Working together with London School of Hygiene and Tropical Medicine
With Pamoja’s support the London School of Hygiene and Tropical Medicine wrote a summary briefing of a longer research paper which was published and disseminated to researchers and policy makers. This ensured that new evidence from India’s Janani Suraksha Yojana programme on maternal health was made accessible to a broad range of stakeholders.
There are 68,000 maternal deaths and 1.8 million deaths among children under five every year in India; no other country accounts for a larger proportion of global maternal and child mortality. If current trends continue India will not meet its own health targets or MDGs 4 and 5. In an effort to improve population uptake of maternal health services, the Janani Suraksha Yojana (JSY), or “Safe Motherhood Scheme” in English, was launched in 2005. It is a nationwide scheme which provides cash incentives to women who give birth in a public health facility or with an accredited private health provider.

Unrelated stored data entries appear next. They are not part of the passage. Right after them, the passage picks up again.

(** [if (b) { return e; }] *)
Definition fail_if {S} (b : bool) (e : RETURN_STATUS) : M S unit :=
  if b then raise e else mret tt.

(** An access that is only defined when [b] holds. *)
Definition require {S} (b : bool) (f : fault) : M S unit :=
  if b then mret tt else crash f.

(** [Status = f (...);] when the caller looks at the status instead of returning it. *)
Definition attempt {S A} (m : M S A) : M S (RETURN_STATUS + A) := λ s,
  match m s with
  | Ok a s' => Ok (inr a) s'
  | Err e s' => Ok (inl e) s'
  | Fault f => Fault f
  end.

(** [for (i = first; i < first + n; ++i)], threading [acc]. *)
Fixpoint for_loop {S A} (n : nat) (i : Z) (body : Z → A → M S A) (acc : A) : M S A :=
  match n with
  | O => mret acc
  | S k => acc' ← body i acc; for_loop k (i + 1) body acc'
  end.

(** ** Total-correctness specifications

    [wp m Q E s]: run from [s], [m] does not fault, satisfies [Q] when it
    succeeds and [E] when it returns an error. *)
Definition wp {S A} (m : M S A) (Q : A → S → Prop) (E : RETURN_STATUS → S → Prop)
    (s : S) : Prop :=
  match m s with
  | Ok a s' => Q a s'
  | Err e s' => E e s'
  | Fault _ => False
  end.

Definition never_faults {S A} (m : M S A) (s : S) : Prop := ∀ f, m s ≠ Fault f.

Section wp_rules.
Context {S : Type}.
Implicit Types (s : S) (E : RETURN_STATUS → S → Prop).

Lemma wp_ret {A} (a : A) Q E s : Q a s → wp (mret a) Q E s.
Proof. done. Qed.

Lemma wp_bind {A B} (m : M S A) (k : A → M S B) Q E s :
  wp m (λ a s', wp (k a) Q E s') E s → wp (m ≫= k) Q E s.
Proof. unfold wp, mbind, M_bind. destruct (m s); done. Qed.

Lemma wp_bind_inv {A B} (m : M S A) (k : A → M S B) Q E s :
  wp (m ≫= k) Q E s → wp m (λ a s', wp (k a) Q E s') E s.
Proof. unfold wp, mbind, M_bind. destruct (m s); done. Qed.

Lemma wp_raise {A} e (Q : A → S → Prop) E s : E e s → wp (raise e) Q E s.
Proof. done. Qed.

Lemma wp_getS (Q : S → S → Prop) E s : Q s s → wp getS Q E s.
Proof. done. Qed.

Lemma wp_modify f (Q : unit → S → Prop) E s : Q tt (f s) → wp (modify f) Q E s.
Proof. done. Qed.

Lemma wp_fail_if b e (Q : unit → S → Prop) E s :
  (b = true → E e s) → (b = false → Q tt s) → wp (fail_if b e) Q E s.
Proof. destruct b; cbn; auto. Qed.

Lemma wp_require b f (Q : unit → S → Prop) E s :
  b = true → Q tt s → wp (require b f) Q E s.
Proof. intros ->; done. Qed.

Lemma wp_if {A} (b : bool) (m1 m2 : M S A) Q E s :
  (b = true → wp m1 Q E s) → (b = false → wp m2 Q E s) →
  wp (if b then m1 else m2) Q E s.
Proof. destruct b; auto. Qed.

Lemma wp_mono {A} (m : M S A) (Q Q' : A → S → Prop) E E' s :
  wp m Q E s → (∀ a s', Q a s' → Q' a s') → (∀ e s', E e s' → E' e s') →
  wp m Q' E' s.
Proof. unfold wp. destruct (m s); eauto. Qed.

Academics from the London School of Hygiene and Tropical Medicine and the Institute of Human Development, New Delhi – Tim Powell-Jackson, Sumit Mazumdar and Anne Mills – conducted research that looked at: whether the JSY was effective in increasing use of maternal health services; whether the impact of the JSY varied according to the socioeconomic characteristics of the woman involved and the quality of health care providers; and any unintended consequences of the programme.
Achieving great things together!
Pamoja worked with Tim in order to summarise a longer research paper into an impactful and accessible policy briefing. Together we designed a branded template for this briefing and sourced images and graphics to make the data attractive and compelling. The template was created so that it can be manipulated by staff at the School and adapted for future short communications.